◆ **TASK REQUIREMENTS**:
A single number is the answer: how many lines of the data hold "gives"?

====

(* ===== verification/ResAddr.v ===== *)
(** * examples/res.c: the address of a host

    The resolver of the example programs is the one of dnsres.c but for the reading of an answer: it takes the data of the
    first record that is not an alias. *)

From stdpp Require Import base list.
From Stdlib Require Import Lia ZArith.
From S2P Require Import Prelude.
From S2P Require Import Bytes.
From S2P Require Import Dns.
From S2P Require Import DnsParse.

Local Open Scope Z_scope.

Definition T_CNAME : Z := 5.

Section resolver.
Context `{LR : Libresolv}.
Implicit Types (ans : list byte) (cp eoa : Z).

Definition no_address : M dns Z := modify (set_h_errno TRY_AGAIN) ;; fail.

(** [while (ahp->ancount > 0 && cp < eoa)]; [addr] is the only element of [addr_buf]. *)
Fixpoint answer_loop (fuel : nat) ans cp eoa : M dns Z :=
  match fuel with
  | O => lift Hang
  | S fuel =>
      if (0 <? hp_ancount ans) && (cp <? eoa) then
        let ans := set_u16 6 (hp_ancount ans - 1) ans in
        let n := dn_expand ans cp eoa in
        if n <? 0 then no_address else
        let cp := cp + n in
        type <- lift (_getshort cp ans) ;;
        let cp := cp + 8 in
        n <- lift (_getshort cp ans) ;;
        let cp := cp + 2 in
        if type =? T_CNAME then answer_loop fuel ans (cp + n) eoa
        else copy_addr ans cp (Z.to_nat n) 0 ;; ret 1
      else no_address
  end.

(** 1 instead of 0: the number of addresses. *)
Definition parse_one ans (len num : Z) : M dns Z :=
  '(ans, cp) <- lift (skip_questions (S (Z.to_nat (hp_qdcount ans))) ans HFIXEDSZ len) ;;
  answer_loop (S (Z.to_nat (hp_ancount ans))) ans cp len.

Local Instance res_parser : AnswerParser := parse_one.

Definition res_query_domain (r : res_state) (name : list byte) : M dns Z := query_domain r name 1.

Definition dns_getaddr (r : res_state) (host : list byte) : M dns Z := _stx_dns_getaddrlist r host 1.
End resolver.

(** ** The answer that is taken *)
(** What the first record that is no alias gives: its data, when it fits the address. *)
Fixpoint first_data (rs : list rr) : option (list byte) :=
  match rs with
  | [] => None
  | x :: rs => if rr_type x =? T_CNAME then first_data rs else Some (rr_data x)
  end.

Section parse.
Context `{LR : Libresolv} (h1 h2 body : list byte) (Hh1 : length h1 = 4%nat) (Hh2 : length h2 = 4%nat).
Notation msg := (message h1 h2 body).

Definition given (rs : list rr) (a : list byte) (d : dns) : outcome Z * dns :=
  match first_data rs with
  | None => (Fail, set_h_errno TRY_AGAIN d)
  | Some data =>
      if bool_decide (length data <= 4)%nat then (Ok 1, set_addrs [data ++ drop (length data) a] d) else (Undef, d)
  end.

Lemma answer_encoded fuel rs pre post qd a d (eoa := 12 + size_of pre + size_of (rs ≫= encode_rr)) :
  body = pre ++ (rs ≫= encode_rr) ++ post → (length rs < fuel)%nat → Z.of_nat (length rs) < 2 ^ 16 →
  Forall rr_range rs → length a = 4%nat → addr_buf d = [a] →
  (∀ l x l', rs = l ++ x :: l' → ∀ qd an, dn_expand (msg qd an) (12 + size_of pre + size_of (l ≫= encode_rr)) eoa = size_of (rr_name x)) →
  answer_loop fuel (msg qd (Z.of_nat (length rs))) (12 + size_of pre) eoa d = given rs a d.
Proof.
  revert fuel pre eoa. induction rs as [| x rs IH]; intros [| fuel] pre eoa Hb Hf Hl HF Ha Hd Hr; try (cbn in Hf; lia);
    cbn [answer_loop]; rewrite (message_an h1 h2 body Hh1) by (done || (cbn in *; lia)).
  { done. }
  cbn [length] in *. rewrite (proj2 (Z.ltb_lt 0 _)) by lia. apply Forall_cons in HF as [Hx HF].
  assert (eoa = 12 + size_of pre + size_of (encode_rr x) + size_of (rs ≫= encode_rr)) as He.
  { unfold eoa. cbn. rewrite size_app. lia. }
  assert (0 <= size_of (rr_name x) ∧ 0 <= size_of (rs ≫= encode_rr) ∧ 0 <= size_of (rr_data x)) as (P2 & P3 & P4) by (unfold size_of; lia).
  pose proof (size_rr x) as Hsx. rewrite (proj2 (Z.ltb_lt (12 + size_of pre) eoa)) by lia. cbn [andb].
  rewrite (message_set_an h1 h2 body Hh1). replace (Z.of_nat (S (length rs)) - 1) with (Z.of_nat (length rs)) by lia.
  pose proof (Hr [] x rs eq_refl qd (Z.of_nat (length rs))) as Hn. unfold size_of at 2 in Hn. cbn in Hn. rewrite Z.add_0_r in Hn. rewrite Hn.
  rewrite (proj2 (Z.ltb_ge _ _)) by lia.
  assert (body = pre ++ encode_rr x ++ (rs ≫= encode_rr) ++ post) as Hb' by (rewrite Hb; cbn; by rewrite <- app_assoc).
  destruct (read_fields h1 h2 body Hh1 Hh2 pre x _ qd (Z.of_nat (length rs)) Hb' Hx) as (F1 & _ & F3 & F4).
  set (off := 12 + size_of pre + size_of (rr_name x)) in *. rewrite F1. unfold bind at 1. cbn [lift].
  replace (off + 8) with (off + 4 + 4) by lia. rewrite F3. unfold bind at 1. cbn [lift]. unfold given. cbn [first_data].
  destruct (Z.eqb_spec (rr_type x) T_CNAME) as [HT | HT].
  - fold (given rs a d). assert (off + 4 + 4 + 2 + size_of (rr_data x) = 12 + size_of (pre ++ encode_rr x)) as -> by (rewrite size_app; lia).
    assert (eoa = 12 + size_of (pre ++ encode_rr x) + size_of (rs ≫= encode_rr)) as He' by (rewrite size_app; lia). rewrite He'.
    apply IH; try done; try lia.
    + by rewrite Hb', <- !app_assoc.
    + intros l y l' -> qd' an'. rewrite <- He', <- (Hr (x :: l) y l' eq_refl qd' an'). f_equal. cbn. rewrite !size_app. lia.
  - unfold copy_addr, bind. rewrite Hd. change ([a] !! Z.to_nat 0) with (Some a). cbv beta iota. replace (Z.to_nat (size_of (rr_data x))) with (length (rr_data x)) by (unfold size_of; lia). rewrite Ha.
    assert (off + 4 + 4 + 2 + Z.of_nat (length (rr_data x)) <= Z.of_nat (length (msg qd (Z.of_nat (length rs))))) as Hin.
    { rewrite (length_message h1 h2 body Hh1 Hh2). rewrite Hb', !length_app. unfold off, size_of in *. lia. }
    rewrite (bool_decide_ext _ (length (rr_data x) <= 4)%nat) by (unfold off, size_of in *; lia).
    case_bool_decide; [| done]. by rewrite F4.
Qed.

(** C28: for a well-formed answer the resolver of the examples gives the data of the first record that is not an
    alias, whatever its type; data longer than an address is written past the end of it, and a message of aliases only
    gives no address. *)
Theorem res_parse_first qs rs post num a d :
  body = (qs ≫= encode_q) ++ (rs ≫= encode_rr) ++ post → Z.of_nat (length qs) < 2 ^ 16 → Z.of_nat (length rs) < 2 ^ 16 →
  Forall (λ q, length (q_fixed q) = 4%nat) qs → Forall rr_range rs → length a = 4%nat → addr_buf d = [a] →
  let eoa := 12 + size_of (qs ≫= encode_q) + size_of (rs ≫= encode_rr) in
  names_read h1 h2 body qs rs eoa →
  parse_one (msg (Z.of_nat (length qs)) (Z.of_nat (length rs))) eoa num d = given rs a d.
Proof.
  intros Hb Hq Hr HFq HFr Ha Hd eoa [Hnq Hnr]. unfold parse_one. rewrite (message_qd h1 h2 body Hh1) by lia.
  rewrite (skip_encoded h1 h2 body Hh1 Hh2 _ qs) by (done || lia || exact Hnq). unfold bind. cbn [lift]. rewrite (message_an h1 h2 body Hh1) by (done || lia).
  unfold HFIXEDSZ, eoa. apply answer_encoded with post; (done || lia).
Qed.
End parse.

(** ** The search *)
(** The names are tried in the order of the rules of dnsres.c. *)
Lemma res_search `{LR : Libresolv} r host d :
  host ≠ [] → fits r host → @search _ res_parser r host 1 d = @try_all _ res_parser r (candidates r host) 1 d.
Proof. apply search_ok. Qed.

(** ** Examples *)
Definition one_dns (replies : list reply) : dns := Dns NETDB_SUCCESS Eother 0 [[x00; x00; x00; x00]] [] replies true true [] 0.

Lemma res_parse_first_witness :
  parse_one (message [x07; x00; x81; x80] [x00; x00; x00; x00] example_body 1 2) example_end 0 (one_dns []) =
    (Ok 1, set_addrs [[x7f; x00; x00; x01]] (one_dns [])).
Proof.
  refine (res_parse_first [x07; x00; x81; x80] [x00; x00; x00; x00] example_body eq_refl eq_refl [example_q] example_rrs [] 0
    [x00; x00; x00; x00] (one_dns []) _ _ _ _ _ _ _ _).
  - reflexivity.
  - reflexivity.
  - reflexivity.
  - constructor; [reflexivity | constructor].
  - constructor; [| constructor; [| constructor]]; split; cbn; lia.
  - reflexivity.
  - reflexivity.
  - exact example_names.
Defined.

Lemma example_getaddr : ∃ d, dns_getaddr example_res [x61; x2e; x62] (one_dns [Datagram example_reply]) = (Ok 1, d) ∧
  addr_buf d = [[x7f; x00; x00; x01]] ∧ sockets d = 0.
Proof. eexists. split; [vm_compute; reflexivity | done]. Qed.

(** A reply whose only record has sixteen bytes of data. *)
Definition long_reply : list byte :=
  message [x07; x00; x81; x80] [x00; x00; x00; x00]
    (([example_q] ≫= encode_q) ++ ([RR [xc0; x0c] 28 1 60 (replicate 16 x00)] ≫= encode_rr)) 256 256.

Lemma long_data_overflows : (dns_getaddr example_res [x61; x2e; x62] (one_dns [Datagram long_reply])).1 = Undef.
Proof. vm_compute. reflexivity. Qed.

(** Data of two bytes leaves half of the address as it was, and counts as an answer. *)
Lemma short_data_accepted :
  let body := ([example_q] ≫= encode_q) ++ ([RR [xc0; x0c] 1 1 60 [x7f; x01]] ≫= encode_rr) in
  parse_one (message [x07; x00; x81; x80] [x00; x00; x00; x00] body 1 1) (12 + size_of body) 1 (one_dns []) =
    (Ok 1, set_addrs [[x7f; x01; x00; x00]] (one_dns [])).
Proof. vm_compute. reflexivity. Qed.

====

◆ **ANSWER**:
3